Neden? Çünkü AB'nin kendisi bir barış projesidir. AB kıtasal bir barış projesi
olarak, Avrupa kıtasında yüzyıllarca savaşmış milletlerin bir daha savaşmamasını
sağlamış çok önemli bir projedir. Ama Türkiye'nin katılımı, o kıtasal projeyi
küreselleştirecek bir süreçtir. Bunu göremeyen çevrelerin, Türkiye'nin geldiği
noktayı göremeyen tutulmuş akılların bize yaşattığı sıkıntıları hep beraber
görüyoruz. Ama biz hiç bir şekilde de onların yarattığı bu sorunların etkisinde
kalıp kendi reformlarımızı yavaşlatmıyoruz."
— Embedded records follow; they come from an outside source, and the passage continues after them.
(** Cutting.  [list_cut_position] moves everything up to and including
    [entry] to the new head and leaves the rest, nothing lost and the order
    kept; cutting at the head itself makes the new list empty and changes
    nothing else, and an empty list is left alone. *)
Theorem list_cut_spec h list head l1 entry l2 :
  is_list h head (l1 ++ entry :: l2) -> node h list -> list ∉ head :: l1 ++ entry :: l2 ->
  (exists h', list_cut_position h list head entry = Ok h' /\
     is_list h' list (l1 ++ [entry]) /\ is_list h' head l2) /\
  (exists h', list_cut_position h list head head = Ok h' /\
     is_list h' list [] /\ is_list h' head (l1 ++ entry :: l2)) /\
  (forall hd e, is_list h hd [] -> list_cut_position h list hd e = Ok h).
Proof.
  intros Hl Hno Hli. split; [|split].
  - pose proof Hl as [Hlk Hnd]. pose proof Hlk as Hlk0.
    destruct (l1 ++ [entry]) as [|f F] eqn:E1; [destruct l1; discriminate |].
    destruct (l2 ++ [head]) as [|n B] eqn:E2; [destruct l2; discriminate |].
    pose proof (cut_links _ _ _ _ _ _ _ _ _ _ E1 E2 Hl Hli) as [C1 C2].
    replace ((l1 ++ entry :: l2) ++ [head]) with (f :: F ++ n :: B) in Hlk
      by (change (f :: F ++ n :: B) with ((f :: F) ++ n :: B); rewrite <- E1, <- E2, <- !app_assoc; reflexivity).
    apply links_cons in Hlk as (Hf & Hpf & Hlk).
    apply links_app in Hlk as [_ (Hn & Hpn & _)%links_cons];
      [|apply (f_equal length) in E1; rewrite length_app in E1; cbn in E1; lia].
    unfold list_cut_position. rewrite (empty_ok _ _ _ Hl), (singular_ok _ _ _ Hl), (next_ok _ _ _ Hf). cbn [rbind].
    rewrite bool_decide_eq_false_2 by (destruct l1; discriminate).
    assert (entry <> head) as Hne by (intros ->; apply list.NoDup_cons in Hnd as [Hh _]; apply Hh; set_solver).
    replace (_ && _) with false.
    2:{ destruct (bool_decide_reflect (length (l1 ++ entry :: l2) = 1%nat)) as [E|]; [|reflexivity].
        destruct l1 as [|x l1]; [|rewrite length_app in E; cbn in E; lia]. injection E1 as -> _.
        now rewrite Z.eqb_refl. }
    rewrite (proj2 (Z.eqb_neq entry head) Hne).
    rewrite (__list_cut_position_ok _ _ _ _ f n Hno Hf Hn) by (try (eapply mk_is_Some; eassumption); set_solver).
    eexists. split; [reflexivity |]. rewrite <- E1 in *. split; (split; [assumption |]).
    + apply list.NoDup_cons. split; [set_solver |]. apply list.NoDup_cons in Hnd as [_ Hnd].
      replace (l1 ++ entry :: l2) with ((l1 ++ [entry]) ++ l2) in Hnd by (rewrite <- app_assoc; reflexivity).
      now apply list.NoDup_app in Hnd as (Hnd & _).
    + apply list.NoDup_cons in Hnd as [Hh Hnd]. apply list.NoDup_cons. split; [set_solver |].
      apply list.NoDup_app in Hnd as (_ & _ & Hnd). now apply list.NoDup_cons in Hnd as [_ Hnd].
  - destruct (init_ok h list Hno) as [E Hi]. eexists.
    unfold list_cut_position. rewrite (empty_ok _ _ _ Hl), (singular_ok _ _ _ Hl). cbn [rbind].
    rewrite bool_decide_eq_false_2 by (destruct l1; discriminate).
    destruct (first_ok _ _ _ Hl) as [Hf _]. rewrite (next_ok _ _ _ Hf). cbn [rbind].
    rewrite Z.eqb_refl. cbn [negb]. rewrite !andb_false_r.
    split; [exact E | split; [exact Hi |]]. now apply overwrite_node.
  - intros hd e Hhd. unfold list_cut_position. rewrite (empty_ok _ _ _ Hhd). reflexivity.
Qed.

Lemma list_cut_spec_witness :
  exists h', list_cut_position sample 60 10 30 = Ok h' /\ is_list h' 60 [20; 30] /\ is_list h' 10 [40].
Proof.
  destruct (list_cut_spec sample 60 10 [20] 30 [40]) as ((h' & E & H1 & H2) & _).
  - apply sample_list.
  - split; eexists; reflexivity.
  - set_solver.
  - exists h'. split; [exact E | split; [exact H1 | exact H2]].
Defined.

End ListHead.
Bağış, son 7 yıl içinde Türkiye'nin nereden nereye geldiğine herkesin
şahitlik ettiğini, Türkiye'nin 7 yıl öncesine kıyasla çok daha demokratik,
şeffaf, müreffeh, saygın ve özgüvene sahip bir ülke haline geldiğini anlatarak,
şöyle devam etti:
"Bunda AB müzakere sürecimizin, AB yolunda atılan reform adımlarının çok
büyük etkisi var. Bugün Mısır, Tunus, Libya ve bölgemizdeki farklı ülkelerde
insanlar Türkiye'yi kendileri için bir ilham kaynağı olarak görüyorlarsa, bizim
büyük barış projesi yolunda attığımız adımların sayesindedir. Çünkü Türkiye'ye
baktıkları zaman, Türkiye'yi bir çok ortak noktalarımıza rağmen o ülkelerden
farklı kılan en önemli özelliğimiz AB müktesebatı çerçevesinde attığımız
demokratikleşme ve reform adımlarıdır. O insanlar da hayatını riske atarken,
Türkiye'deki gibi çocuklarının iyi eğitim almasını, iyi sağlık hizmeti almasını,
serbest pazar ekonomisinin gelişmesini, insan haklarının evrensel standartlara
yükselmesini, sivil toplumun, kadının toplumdaki yerinin, insanların yaşam
standardının yükselmesini arzu ediyorlar."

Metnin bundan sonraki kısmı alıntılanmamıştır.